→ WHAT IS NEEDED: From the first line of the records through the line containing "assert (Hmem : form_entry", retype every line exactly and nothing else.

→ Data extracted from a collection:
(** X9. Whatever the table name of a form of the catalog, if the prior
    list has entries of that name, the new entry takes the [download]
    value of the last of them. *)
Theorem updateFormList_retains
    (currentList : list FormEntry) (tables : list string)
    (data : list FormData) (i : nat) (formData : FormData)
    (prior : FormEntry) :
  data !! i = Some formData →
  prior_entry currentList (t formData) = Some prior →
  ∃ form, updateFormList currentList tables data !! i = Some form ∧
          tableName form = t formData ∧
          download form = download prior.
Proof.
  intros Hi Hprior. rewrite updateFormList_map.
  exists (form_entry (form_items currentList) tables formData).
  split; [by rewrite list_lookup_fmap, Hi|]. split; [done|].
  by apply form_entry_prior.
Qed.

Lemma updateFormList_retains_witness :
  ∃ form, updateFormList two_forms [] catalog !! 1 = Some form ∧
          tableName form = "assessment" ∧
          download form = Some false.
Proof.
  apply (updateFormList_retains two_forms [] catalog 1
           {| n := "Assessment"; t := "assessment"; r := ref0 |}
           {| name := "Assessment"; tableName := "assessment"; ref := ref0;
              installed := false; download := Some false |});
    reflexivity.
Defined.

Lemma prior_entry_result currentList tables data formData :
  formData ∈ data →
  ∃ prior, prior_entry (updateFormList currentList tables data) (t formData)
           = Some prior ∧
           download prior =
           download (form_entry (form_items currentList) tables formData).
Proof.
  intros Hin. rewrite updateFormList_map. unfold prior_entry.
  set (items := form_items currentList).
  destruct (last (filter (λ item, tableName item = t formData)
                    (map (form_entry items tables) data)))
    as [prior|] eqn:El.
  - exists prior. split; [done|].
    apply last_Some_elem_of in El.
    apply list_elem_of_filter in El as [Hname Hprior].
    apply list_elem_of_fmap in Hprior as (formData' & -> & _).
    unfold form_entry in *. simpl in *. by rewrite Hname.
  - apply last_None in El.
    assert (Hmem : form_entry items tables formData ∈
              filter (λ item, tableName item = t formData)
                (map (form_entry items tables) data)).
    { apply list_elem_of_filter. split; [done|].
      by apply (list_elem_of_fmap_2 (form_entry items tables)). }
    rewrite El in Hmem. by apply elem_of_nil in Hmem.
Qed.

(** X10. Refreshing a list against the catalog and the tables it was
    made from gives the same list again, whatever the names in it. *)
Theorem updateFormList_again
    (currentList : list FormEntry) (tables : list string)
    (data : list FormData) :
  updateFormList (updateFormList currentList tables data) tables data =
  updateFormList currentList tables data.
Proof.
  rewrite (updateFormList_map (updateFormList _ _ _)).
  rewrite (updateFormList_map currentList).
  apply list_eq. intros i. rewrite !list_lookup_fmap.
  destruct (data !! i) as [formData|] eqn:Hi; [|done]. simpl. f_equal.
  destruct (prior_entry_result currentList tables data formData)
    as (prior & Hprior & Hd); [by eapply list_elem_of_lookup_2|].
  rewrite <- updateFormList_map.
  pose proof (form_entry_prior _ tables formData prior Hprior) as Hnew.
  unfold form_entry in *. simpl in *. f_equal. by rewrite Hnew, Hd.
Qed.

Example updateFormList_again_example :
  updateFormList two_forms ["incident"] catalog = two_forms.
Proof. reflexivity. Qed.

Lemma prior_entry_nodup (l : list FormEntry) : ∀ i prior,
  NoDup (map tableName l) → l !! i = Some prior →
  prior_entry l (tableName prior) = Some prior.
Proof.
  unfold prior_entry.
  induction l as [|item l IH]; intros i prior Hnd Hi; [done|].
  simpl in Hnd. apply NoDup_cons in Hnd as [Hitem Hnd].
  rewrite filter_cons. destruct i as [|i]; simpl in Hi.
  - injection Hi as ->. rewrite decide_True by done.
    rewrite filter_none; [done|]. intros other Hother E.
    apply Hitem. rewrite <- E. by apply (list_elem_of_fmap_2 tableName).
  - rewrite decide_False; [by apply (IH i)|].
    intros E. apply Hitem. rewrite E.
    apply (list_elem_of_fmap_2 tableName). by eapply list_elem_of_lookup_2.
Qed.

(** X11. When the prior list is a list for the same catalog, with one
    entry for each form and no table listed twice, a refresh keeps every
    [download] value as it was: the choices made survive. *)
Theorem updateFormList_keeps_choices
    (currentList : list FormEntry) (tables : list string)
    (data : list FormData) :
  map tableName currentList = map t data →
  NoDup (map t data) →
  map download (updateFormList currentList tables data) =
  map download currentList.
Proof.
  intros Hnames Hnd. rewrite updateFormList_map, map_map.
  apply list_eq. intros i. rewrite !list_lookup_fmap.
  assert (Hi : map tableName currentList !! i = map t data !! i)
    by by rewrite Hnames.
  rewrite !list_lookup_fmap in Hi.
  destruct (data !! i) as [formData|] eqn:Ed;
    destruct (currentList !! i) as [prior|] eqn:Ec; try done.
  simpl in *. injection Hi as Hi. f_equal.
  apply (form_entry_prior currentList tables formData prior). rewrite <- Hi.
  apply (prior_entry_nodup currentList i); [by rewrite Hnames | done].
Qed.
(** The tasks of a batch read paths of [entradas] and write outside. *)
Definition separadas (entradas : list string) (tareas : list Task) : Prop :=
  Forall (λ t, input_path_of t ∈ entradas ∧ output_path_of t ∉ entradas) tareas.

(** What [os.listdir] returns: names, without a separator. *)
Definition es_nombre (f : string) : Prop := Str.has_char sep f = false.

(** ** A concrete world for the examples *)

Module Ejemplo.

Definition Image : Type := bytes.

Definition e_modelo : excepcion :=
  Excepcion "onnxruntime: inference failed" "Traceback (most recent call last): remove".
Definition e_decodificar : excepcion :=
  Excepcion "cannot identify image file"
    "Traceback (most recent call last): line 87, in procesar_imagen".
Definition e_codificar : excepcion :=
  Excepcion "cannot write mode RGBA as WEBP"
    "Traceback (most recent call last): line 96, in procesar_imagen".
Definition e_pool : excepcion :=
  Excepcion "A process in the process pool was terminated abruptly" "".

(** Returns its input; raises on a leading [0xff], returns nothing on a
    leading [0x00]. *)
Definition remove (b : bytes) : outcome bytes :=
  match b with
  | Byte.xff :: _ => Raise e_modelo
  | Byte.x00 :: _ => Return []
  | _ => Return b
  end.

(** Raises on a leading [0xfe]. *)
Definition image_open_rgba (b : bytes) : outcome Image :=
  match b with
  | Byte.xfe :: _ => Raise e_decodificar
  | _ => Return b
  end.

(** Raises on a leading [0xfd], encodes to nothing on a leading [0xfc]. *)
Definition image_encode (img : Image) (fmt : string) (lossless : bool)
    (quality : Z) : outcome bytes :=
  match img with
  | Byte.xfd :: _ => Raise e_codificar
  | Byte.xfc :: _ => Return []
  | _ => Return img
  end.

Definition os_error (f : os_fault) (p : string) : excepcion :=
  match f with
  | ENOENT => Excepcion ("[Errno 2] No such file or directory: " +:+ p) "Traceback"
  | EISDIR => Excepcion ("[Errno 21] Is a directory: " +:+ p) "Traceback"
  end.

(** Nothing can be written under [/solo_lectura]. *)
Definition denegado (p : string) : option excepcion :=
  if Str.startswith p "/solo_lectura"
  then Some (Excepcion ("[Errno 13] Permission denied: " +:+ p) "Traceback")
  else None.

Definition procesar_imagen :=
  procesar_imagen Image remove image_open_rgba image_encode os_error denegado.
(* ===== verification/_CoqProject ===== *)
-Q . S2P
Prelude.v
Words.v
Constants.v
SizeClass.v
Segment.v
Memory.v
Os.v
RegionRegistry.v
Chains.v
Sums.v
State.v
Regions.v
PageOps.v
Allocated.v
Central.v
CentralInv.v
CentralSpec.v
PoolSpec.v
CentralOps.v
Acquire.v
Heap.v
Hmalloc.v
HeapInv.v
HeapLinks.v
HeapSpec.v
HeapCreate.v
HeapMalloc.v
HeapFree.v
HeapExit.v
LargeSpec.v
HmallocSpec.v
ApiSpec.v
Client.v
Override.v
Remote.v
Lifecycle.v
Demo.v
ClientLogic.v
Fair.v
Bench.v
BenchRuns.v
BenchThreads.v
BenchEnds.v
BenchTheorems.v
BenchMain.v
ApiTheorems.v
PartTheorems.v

→ RESULT OF THIS EXERCISE:
(** X9. Whatever the table name of a form of the catalog, if the prior
    list has entries of that name, the new entry takes the [download]
    value of the last of them. *)
Theorem updateFormList_retains
    (currentList : list FormEntry) (tables : list string)
    (data : list FormData) (i : nat) (formData : FormData)
    (prior : FormEntry) :
  data !! i = Some formData →
  prior_entry currentList (t formData) = Some prior →
  ∃ form, updateFormList currentList tables data !! i = Some form ∧
          tableName form = t formData ∧
          download form = download prior.
Proof.
  intros Hi Hprior. rewrite updateFormList_map.
  exists (form_entry (form_items currentList) tables formData).
  split; [by rewrite list_lookup_fmap, Hi|]. split; [done|].
  by apply form_entry_prior.
Qed.

Lemma updateFormList_retains_witness :
  ∃ form, updateFormList two_forms [] catalog !! 1 = Some form ∧
          tableName form = "assessment" ∧
          download form = Some false.
Proof.
  apply (updateFormList_retains two_forms [] catalog 1
           {| n := "Assessment"; t := "assessment"; r := ref0 |}
           {| name := "Assessment"; tableName := "assessment"; ref := ref0;
              installed := false; download := Some false |});
    reflexivity.
Defined.

Lemma prior_entry_result currentList tables data formData :
  formData ∈ data →
  ∃ prior, prior_entry (updateFormList currentList tables data) (t formData)
           = Some prior ∧
           download prior =
           download (form_entry (form_items currentList) tables formData).
Proof.
  intros Hin. rewrite updateFormList_map. unfold prior_entry.
  set (items := form_items currentList).
  destruct (last (filter (λ item, tableName item = t formData)
                    (map (form_entry items tables) data)))
    as [prior|] eqn:El.
  - exists prior. split; [done|].
    apply last_Some_elem_of in El.
    apply list_elem_of_filter in El as [Hname Hprior].
    apply list_elem_of_fmap in Hprior as (formData' & -> & _).
    unfold form_entry in *. simpl in *. by rewrite Hname.
  - apply last_None in El.
    assert (Hmem : form_entry items tables formData ∈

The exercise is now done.